Collected data entries
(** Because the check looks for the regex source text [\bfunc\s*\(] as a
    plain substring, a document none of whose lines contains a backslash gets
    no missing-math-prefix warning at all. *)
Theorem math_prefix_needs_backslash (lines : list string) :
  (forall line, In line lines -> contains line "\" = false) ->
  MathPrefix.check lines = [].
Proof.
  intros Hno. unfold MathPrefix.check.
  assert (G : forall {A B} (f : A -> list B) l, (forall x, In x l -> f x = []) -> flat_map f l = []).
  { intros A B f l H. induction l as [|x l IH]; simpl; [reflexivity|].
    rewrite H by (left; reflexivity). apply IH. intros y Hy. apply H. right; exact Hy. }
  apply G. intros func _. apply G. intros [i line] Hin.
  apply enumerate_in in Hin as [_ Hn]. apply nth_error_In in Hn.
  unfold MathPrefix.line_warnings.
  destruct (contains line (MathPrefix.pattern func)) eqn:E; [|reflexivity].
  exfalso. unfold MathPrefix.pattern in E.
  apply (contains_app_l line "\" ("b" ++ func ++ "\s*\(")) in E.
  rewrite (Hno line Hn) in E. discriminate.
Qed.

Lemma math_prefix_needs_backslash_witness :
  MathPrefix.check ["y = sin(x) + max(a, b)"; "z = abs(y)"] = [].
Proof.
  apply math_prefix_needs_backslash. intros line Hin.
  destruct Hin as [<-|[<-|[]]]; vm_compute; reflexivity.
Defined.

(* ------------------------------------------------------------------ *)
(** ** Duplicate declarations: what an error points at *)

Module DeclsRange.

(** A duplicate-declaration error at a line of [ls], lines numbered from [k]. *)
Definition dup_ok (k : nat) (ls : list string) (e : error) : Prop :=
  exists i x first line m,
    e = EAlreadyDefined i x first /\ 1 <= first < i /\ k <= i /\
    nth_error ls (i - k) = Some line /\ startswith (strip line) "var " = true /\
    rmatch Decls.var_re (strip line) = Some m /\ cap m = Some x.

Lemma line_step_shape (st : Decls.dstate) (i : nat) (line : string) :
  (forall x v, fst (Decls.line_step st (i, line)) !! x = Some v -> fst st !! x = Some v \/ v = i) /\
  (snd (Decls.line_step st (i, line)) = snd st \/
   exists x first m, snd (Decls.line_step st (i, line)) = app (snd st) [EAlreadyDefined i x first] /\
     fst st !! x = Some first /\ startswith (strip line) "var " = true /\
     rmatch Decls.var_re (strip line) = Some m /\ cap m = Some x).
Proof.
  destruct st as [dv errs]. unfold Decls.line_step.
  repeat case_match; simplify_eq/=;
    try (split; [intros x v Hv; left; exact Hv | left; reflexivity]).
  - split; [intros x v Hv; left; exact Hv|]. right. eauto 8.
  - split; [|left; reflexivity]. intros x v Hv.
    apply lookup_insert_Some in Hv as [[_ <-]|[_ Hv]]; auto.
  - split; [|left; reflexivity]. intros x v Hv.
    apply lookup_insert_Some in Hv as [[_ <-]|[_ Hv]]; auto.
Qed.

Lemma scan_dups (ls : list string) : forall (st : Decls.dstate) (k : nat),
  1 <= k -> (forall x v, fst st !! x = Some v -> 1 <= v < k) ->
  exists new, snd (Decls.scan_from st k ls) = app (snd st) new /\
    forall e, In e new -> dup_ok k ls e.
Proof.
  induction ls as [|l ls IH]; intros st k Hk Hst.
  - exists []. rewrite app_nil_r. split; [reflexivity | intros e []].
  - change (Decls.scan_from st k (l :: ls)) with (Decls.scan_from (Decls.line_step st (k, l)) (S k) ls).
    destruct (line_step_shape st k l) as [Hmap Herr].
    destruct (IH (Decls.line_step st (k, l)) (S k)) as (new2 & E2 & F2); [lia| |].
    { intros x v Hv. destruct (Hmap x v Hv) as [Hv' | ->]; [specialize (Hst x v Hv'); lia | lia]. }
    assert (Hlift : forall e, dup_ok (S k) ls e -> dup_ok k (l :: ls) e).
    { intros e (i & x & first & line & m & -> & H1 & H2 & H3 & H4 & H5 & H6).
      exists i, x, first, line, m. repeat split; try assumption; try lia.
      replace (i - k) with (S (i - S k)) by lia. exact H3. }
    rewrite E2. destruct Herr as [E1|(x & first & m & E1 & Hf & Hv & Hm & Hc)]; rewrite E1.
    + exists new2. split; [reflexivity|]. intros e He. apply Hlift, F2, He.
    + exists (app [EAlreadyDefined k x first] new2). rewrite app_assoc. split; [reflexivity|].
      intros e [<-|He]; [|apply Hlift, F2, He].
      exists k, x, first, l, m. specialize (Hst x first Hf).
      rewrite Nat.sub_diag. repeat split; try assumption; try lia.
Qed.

• Instructions for the task
Using the data above, transcribe the lines that run from the line with "plain substring, a" to the line with "destruct st as", both ends kept, and output nothing else.

• Task output
    plain substring, a document none of whose lines contains a backslash gets
    no missing-math-prefix warning at all. *)
Theorem math_prefix_needs_backslash (lines : list string) :
  (forall line, In line lines -> contains line "\" = false) ->
  MathPrefix.check lines = [].
Proof.
  intros Hno. unfold MathPrefix.check.
  assert (G : forall {A B} (f : A -> list B) l, (forall x, In x l -> f x = []) -> flat_map f l = []).
  { intros A B f l H. induction l as [|x l IH]; simpl; [reflexivity|].
    rewrite H by (left; reflexivity). apply IH. intros y Hy. apply H. right; exact Hy. }
  apply G. intros func _. apply G. intros [i line] Hin.
  apply enumerate_in in Hin as [_ Hn]. apply nth_error_In in Hn.
  unfold MathPrefix.line_warnings.
  destruct (contains line (MathPrefix.pattern func)) eqn:E; [|reflexivity].
  exfalso. unfold MathPrefix.pattern in E.
  apply (contains_app_l line "\" ("b" ++ func ++ "\s*\(")) in E.
  rewrite (Hno line Hn) in E. discriminate.
Qed.

Lemma math_prefix_needs_backslash_witness :
  MathPrefix.check ["y = sin(x) + max(a, b)"; "z = abs(y)"] = [].
Proof.
  apply math_prefix_needs_backslash. intros line Hin.
  destruct Hin as [<-|[<-|[]]]; vm_compute; reflexivity.
Defined.

(* ------------------------------------------------------------------ *)
(** ** Duplicate declarations: what an error points at *)

Module DeclsRange.

(** A duplicate-declaration error at a line of [ls], lines numbered from [k]. *)
Definition dup_ok (k : nat) (ls : list string) (e : error) : Prop :=
  exists i x first line m,
    e = EAlreadyDefined i x first /\ 1 <= first < i /\ k <= i /\
    nth_error ls (i - k) = Some line /\ startswith (strip line) "var " = true /\
    rmatch Decls.var_re (strip line) = Some m /\ cap m = Some x.

Lemma line_step_shape (st : Decls.dstate) (i : nat) (line : string) :
  (forall x v, fst (Decls.line_step st (i, line)) !! x = Some v -> fst st !! x = Some v \/ v = i) /\
  (snd (Decls.line_step st (i, line)) = snd st \/
   exists x first m, snd (Decls.line_step st (i, line)) = app (snd st) [EAlreadyDefined i x first] /\
     fst st !! x = Some first /\ startswith (strip line) "var " = true /\
     rmatch Decls.var_re (strip line) = Some m /\ cap m = Some x).
Proof.
  destruct st as [dv errs]. unfold Decls.line_step.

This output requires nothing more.